(WORK ITEM)
Find the lines holding the string "discriminate" in the data, then copy all of them.

── SUPPLIED MATERIAL ──

(** C10: a monitoring pass never writes back to the stored compliance
    calendars.  For every store, calendar id and time [now], the table of
    calendars after [monitorCompliance] is the table before it: every
    calendar row, and so every event's id, due date, status and other
    fields, is unchanged, and so is the table of workflows; the pass only
    appends to the effect trace. *)
Theorem monitorCompliance_reads_only ext now calendarId s :
  calendars (run (monitorCompliance ext now calendarId) s).2 = calendars s
  ∧ workflows (run (monitorCompliance ext now calendarId) s).2 = workflows s
  ∧ (∀ id, storedEvents (run (monitorCompliance ext now calendarId) s).2 id
           = storedEvents s id)
  ∧ ∃ effects, (run (monitorCompliance ext now calendarId) s).2 = logged s effects.
Proof.
  destruct (calendars s !! calendarId) as [row|] eqn:Hrow.
  - destruct (monitorCompliance_run ext now calendarId row s Hrow)
      as (report & Hrun & _).
    rewrite Hrun. simpl. repeat split; eauto.
  - rewrite (monitorCompliance_not_found ext now calendarId s Hrow).
    simpl. repeat split; eauto.
Qed.

(** C3 (as the code has it): for every list of events and every time
    [now], the monitor computes [daysUntilDue] as the ceiling, not the
    floor, of [(dueDate - now)] in days, and lists an event as overdue iff
    [daysUntilDue < 0], as upcoming iff [0 <= daysUntilDue <= 30], and as
    actionable iff it is automatable and [daysUntilDue <= automationTrigger].
    The status of an event plays no part: replacing the statuses by any
    others leaves every event in the same buckets, so the buckets are a
    function of (dueDate, automatable, automationTrigger, now) alone. *)
Theorem monitor_classification now events :
  (∀ e, (daysUntilDue now e - 1) * JSDate.msPerDay
          < ev_dueDate e - now ≤ daysUntilDue now e * JSDate.msPerDay)
  ∧ overdueEvents (classifyEvents now events)
    = reportOverdue now <$> List.filter (λ e, daysUntilDue now e <? 0) events
  ∧ upcomingEvents (classifyEvents now events)
    = reportUpcoming now
        <$> List.filter (λ e, (0 <=? daysUntilDue now e) && (daysUntilDue now e <=? 30))
              events
  ∧ actionableEvents (classifyEvents now events)
    = List.filter
        (λ e, ev_automatable e && (daysUntilDue now e <=? ev_automationTrigger e))
        events
  ∧ ∀ f,
      rep_event <$> overdueEvents (classifyEvents now (restatus f <$> events))
        = restatus f <$> (rep_event <$> overdueEvents (classifyEvents now events))
      ∧ rep_event <$> upcomingEvents (classifyEvents now (restatus f <$> events))
        = restatus f <$> (rep_event <$> upcomingEvents (classifyEvents now events))
      ∧ actionableEvents (classifyEvents now (restatus f <$> events))
        = restatus f <$> actionableEvents (classifyEvents now events).
Proof.
  split; [|split; [|split; [|split]]].
  - intros e. unfold daysUntilDue. apply ceilDiv_spec. reflexivity.
  - apply classifyEvents_filter.
  - apply classifyEvents_filter.
  - apply classifyEvents_filter.
  - intros f.
    destruct (classifyEvents_filter now events) as (Ho & Hu & Ha).
    destruct (classifyEvents_filter now (restatus f <$> events)) as (Ho' & Hu' & Ha').
    rewrite Ho, Hu, Ha, Ho', Hu', Ha'. clear.
    induction events as [|e events (IHo & IHu & IHa)]; [done|].
    change (isOverdue now (restatus f e)) with (isOverdue now e) in *.
    cbn [fmap list_fmap List.filter].
    change (isOverdue now (restatus f e)) with (isOverdue now e).
    change (isUpcoming now (restatus f e)) with (isUpcoming now e).
    change (isActionable now (restatus f e)) with (isActionable now e).
    destruct (isOverdue now e), (isUpcoming now e), (isActionable now e);
      cbn [fmap list_fmap rep_event reportOverdue reportUpcoming];
      rewrite ?IHo, ?IHu, ?IHa; done.
Qed.

(** C3, counterexample: the claim as stated fails.  An event already
    actioned, due in ten days with a trigger window of fifteen, is still
    listed as actionable; an event already actioned and five days late is
    still listed as overdue; an event due twelve hours ago is given
    [daysUntilDue = 0], not [-1], and is listed as upcoming, not overdue. *)
Lemma classification_differs_from_spec :
  ¬ classifiedAsSpecified sampleNow eventActioned
  ∧ ¬ classifiedAsSpecified sampleNow eventActionedLate
  ∧ ¬ classifiedAsSpecified sampleNow eventDueHalfDayAgo.
Proof.
  split; [|split]; intros (Hd & Ho & Hu & Ha).
  - assert (SpecMonitor.actionable sampleNow eventActioned = true) as H
      by (apply Ha; vm_compute; discriminate).
    vm_compute in H. discriminate.
  - assert (SpecMonitor.overdue sampleNow eventActionedLate = true) as H
      by (apply Ho; vm_compute; discriminate).
    vm_compute in H. discriminate.
  - vm_compute in Hd. discriminate.
Qed.

(** C4 (as the code has it): the monitor does not record the outcome of a
    dispatch.  For every stored calendar, every actionable event of it and
    every later time [now'], a pass at [now] invokes the executor for the
    event and leaves the stored calendar, and so the event's status,
    exactly as it was, whether the executor succeeds or fails; a second
    pass at [now'] invokes the executor for the event again. *)
Theorem dispatch_not_recorded ext s calendarId row now now' e :
  calendars s !! calendarId = Some row →
  e ∈ cal_events (crow_calendar_data row) →
  isActionable now e = true →
  now ≤ now' →
  calendars (run (monitorCompliance ext now calendarId) s).2 = calendars s
  ∧ storedStatus (run (monitorCompliance ext now calendarId) s).2 calendarId (ev_id e)
    = storedStatus s calendarId (ev_id e)
  ∧ (invocations (ev_id e) s
     < invocations (ev_id e) (run (monitorCompliance ext now calendarId) s).2)%nat
  ∧ (invocations (ev_id e) (run (monitorCompliance ext now calendarId) s).2
     < invocations (ev_id e)
         (run (monitorCompliance ext now' calendarId)
            (run (monitorCompliance ext now calendarId) s).2).2)%nat.
Proof.
  intros Hrow He Hact Hle.
  destruct (monitorCompliance_invokes ext now calendarId row s e Hrow He Hact)
    as (Hcal & Hinv).
  split; [done|]. split.
  { unfold storedStatus, storedEvents. by rewrite Hcal. }
  split; [done|].
  apply (monitorCompliance_invokes ext now' calendarId row).
  - by rewrite Hcal.
  - done.
  - by apply (isActionable_later now now').
Qed.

───

(ANSWER AREA)
      by (apply Ha; vm_compute; discriminate).
    vm_compute in H. discriminate.
      by (apply Ho; vm_compute; discriminate).
    vm_compute in H. discriminate.
  - vm_compute in Hd. discriminate.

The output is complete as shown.